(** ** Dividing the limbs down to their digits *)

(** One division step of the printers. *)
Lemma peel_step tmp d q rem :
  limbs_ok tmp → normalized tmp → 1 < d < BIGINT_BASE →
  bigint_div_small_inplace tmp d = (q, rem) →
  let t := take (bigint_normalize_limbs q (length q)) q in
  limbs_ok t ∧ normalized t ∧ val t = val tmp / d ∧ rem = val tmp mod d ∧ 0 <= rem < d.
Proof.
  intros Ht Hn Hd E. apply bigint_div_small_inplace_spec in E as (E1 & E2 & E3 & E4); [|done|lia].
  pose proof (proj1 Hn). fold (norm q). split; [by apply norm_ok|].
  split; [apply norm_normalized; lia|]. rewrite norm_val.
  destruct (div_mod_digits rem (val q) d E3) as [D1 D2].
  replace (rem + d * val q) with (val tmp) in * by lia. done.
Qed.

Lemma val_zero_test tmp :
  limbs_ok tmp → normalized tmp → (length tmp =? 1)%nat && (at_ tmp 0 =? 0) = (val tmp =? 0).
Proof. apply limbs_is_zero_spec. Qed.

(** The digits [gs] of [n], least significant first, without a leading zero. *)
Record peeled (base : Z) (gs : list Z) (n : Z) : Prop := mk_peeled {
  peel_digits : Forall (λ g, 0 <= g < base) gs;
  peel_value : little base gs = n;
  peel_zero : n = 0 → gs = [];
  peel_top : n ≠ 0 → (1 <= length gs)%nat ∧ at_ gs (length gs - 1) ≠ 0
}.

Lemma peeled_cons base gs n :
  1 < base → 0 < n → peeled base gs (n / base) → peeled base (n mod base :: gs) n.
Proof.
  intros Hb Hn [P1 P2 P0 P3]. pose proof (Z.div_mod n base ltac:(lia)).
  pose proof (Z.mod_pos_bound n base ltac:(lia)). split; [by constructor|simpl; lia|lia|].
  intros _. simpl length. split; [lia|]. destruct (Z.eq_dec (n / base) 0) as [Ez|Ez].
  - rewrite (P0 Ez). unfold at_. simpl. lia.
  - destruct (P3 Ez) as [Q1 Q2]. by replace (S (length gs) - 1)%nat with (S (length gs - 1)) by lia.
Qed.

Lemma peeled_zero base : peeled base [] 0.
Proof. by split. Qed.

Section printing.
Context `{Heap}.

※

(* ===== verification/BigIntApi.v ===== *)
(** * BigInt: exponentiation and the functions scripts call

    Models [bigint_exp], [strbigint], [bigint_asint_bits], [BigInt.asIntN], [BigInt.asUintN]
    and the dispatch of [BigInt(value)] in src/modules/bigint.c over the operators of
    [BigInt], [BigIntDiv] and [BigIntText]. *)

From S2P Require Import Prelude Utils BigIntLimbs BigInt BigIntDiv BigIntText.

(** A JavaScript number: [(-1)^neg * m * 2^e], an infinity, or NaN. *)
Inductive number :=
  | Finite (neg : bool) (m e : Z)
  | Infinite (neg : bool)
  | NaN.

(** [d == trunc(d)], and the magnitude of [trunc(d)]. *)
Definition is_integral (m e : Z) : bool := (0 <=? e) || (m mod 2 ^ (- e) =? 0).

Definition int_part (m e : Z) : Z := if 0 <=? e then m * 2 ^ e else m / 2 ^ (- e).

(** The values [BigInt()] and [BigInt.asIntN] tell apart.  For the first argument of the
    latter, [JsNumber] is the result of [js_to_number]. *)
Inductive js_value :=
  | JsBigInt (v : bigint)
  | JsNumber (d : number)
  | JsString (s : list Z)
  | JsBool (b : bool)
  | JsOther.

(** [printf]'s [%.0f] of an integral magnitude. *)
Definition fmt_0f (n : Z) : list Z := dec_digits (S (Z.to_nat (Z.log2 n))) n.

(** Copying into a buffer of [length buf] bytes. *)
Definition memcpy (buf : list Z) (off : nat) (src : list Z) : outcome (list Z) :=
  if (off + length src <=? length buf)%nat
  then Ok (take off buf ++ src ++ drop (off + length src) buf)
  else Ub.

※

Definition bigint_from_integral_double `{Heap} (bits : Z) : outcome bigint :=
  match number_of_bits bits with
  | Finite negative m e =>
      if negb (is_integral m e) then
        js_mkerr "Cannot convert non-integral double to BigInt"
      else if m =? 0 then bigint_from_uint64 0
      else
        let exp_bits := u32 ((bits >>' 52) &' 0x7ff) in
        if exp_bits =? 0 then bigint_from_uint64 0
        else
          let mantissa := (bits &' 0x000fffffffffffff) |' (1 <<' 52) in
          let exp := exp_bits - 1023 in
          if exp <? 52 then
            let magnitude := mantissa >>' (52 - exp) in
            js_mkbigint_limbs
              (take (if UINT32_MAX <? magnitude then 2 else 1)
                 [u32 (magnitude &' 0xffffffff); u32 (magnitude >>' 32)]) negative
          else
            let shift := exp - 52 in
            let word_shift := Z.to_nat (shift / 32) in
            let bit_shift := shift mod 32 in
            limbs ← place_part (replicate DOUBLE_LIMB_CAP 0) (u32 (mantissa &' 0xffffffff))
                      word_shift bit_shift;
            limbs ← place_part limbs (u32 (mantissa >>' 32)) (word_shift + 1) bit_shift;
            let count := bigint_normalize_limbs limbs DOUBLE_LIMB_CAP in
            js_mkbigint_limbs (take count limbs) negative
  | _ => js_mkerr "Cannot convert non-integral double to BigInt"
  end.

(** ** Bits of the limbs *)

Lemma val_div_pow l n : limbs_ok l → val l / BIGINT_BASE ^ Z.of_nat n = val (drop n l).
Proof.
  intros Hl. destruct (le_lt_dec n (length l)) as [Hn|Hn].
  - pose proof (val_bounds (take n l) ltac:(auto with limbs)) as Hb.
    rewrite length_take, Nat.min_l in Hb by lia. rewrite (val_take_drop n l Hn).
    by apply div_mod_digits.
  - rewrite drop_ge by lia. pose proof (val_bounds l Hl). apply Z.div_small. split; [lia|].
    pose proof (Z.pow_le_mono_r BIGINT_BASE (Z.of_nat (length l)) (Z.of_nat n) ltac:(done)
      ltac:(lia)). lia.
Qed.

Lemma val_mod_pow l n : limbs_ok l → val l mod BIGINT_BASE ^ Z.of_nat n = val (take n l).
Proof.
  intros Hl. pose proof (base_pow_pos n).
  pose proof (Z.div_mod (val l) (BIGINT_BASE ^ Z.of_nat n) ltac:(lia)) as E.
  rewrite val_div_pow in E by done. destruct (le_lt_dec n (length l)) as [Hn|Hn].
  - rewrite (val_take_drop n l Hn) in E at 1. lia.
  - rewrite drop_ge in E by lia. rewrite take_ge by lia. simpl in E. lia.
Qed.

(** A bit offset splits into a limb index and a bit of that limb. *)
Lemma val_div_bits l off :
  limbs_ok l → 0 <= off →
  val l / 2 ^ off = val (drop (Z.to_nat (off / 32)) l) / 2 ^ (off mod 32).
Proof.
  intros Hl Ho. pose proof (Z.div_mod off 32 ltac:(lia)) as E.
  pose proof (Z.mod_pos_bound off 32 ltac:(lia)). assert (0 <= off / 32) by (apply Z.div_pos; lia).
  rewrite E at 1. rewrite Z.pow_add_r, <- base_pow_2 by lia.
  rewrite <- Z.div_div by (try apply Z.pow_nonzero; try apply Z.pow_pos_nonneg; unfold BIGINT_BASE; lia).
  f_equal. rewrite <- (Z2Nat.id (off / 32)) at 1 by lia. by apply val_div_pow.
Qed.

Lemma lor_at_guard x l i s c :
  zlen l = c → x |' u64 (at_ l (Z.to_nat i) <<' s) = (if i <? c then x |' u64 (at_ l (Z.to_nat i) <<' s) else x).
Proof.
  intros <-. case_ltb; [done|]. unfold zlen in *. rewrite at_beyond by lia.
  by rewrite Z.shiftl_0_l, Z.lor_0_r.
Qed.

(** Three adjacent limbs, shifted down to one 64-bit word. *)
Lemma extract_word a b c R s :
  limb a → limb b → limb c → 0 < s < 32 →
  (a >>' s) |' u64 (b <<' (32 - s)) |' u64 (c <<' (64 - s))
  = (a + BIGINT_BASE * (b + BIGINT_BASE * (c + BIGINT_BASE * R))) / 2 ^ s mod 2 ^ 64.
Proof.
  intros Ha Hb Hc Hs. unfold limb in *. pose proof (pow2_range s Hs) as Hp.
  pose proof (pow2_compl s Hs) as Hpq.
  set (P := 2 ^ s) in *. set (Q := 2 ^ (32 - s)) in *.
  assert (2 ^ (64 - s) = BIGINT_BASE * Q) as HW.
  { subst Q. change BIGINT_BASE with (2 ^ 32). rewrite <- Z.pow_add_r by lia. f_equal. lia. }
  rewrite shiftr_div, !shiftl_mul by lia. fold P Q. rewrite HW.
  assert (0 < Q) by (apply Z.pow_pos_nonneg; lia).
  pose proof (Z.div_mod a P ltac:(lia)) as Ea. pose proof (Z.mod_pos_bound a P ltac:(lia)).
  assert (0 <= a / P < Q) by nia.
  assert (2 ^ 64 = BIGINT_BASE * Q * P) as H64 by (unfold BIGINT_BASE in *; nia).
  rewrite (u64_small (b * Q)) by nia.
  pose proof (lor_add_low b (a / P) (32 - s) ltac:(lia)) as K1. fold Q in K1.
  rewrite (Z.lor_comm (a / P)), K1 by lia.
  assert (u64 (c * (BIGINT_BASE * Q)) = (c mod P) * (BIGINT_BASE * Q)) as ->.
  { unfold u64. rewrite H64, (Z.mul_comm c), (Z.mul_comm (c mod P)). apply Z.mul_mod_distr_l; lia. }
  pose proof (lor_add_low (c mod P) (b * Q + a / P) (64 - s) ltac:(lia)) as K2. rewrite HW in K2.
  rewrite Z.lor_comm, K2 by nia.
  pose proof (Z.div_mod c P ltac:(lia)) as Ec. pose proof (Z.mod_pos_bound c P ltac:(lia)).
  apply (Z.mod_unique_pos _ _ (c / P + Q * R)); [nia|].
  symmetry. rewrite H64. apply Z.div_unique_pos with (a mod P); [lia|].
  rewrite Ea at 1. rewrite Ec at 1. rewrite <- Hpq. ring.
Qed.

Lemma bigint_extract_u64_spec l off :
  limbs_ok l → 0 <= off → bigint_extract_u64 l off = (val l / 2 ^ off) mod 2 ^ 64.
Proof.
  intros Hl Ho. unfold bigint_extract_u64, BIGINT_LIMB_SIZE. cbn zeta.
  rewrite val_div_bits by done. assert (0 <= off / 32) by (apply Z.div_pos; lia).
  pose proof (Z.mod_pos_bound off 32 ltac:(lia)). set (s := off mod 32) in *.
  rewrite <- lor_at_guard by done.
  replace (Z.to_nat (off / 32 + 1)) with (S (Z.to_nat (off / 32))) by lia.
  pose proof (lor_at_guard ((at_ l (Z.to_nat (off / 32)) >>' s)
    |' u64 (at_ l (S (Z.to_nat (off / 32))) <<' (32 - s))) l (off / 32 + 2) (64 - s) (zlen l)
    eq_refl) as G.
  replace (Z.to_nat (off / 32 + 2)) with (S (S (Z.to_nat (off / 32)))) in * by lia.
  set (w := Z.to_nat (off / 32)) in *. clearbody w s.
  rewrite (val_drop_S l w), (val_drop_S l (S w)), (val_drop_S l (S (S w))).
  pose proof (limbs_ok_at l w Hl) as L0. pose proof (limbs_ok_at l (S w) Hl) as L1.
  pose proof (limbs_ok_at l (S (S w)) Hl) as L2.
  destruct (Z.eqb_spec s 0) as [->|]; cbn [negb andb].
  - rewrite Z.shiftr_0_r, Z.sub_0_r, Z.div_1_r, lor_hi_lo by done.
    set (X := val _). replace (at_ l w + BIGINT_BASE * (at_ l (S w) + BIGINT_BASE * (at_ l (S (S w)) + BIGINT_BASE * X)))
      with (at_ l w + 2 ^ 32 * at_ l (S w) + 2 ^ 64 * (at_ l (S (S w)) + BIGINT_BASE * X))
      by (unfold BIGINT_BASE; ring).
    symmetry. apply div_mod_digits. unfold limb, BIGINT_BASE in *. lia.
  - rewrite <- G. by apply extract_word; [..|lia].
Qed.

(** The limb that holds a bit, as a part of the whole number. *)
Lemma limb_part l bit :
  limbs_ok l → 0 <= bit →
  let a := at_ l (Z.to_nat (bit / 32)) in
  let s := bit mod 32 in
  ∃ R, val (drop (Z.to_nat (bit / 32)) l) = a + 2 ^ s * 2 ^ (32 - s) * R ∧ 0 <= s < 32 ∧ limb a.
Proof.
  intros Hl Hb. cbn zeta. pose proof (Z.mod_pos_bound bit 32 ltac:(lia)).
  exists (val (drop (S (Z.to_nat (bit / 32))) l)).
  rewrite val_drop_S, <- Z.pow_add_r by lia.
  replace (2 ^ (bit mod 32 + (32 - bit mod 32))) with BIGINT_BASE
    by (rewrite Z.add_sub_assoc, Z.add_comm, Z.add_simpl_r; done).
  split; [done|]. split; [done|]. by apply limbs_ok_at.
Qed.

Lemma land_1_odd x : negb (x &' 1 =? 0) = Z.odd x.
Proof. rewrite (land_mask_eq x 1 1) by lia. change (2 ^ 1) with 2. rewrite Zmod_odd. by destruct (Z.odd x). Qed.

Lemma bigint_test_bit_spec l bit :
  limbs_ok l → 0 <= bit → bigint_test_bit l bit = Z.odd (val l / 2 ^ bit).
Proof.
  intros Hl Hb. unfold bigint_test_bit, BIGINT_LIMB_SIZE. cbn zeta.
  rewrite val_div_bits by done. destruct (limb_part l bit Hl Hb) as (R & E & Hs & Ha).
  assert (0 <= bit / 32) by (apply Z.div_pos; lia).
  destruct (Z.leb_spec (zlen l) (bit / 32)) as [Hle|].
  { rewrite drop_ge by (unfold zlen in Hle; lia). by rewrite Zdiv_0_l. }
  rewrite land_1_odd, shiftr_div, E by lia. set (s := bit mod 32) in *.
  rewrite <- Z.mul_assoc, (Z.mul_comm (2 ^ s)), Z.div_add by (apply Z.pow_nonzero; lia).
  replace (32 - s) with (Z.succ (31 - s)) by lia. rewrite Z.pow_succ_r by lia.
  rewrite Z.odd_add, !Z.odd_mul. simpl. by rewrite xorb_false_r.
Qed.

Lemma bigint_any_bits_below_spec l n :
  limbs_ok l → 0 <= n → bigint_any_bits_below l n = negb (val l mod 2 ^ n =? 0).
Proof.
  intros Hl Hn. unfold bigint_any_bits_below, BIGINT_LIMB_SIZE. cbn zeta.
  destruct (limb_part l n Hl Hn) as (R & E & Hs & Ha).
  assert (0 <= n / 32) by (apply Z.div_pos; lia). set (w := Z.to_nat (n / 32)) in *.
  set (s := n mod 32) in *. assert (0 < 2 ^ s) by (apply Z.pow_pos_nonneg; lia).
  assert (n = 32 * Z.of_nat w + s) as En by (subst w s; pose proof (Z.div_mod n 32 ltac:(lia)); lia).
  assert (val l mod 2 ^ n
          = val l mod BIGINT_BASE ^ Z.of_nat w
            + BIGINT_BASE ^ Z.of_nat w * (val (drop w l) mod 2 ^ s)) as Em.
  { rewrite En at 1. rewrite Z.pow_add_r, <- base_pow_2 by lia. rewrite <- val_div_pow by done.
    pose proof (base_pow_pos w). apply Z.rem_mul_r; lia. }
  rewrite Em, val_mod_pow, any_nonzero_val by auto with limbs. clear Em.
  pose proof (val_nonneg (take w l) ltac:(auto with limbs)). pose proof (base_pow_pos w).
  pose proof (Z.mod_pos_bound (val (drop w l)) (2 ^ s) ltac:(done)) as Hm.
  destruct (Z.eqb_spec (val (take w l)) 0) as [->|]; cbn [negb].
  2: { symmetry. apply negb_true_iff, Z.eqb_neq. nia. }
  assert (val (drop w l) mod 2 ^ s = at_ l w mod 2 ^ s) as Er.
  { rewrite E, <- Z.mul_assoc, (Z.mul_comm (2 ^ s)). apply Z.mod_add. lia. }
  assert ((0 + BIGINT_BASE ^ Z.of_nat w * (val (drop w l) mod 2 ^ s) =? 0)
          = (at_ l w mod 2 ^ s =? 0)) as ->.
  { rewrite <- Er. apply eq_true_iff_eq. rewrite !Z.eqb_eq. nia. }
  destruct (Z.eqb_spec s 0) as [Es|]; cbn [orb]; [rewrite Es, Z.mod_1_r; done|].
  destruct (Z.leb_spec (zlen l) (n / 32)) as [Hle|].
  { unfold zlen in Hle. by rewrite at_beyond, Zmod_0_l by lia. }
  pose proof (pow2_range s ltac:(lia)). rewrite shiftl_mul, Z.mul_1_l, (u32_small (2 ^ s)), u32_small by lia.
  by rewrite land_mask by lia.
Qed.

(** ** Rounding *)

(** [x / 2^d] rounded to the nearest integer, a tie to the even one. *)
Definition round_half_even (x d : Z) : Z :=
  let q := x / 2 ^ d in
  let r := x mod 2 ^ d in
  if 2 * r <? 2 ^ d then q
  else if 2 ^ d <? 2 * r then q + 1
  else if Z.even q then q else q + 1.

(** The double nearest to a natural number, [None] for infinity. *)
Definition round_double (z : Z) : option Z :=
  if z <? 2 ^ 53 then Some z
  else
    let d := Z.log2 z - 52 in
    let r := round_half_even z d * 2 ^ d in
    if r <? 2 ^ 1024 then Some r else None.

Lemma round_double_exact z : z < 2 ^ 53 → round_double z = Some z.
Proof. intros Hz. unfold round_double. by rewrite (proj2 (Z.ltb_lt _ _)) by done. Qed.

※

=== EXERCISE GOAL ===
Identify the lines above with the word "zeta". Copy them.

=== EXERCISE OUTPUT ===
  intros Hl Ho. unfold bigint_extract_u64, BIGINT_LIMB_SIZE. cbn zeta.
  intros Hl Hb. cbn zeta. pose proof (Z.mod_pos_bound bit 32 ltac:(lia)).
  intros Hl Hb. unfold bigint_test_bit, BIGINT_LIMB_SIZE. cbn zeta.
  intros Hl Hn. unfold bigint_any_bits_below, BIGINT_LIMB_SIZE. cbn zeta.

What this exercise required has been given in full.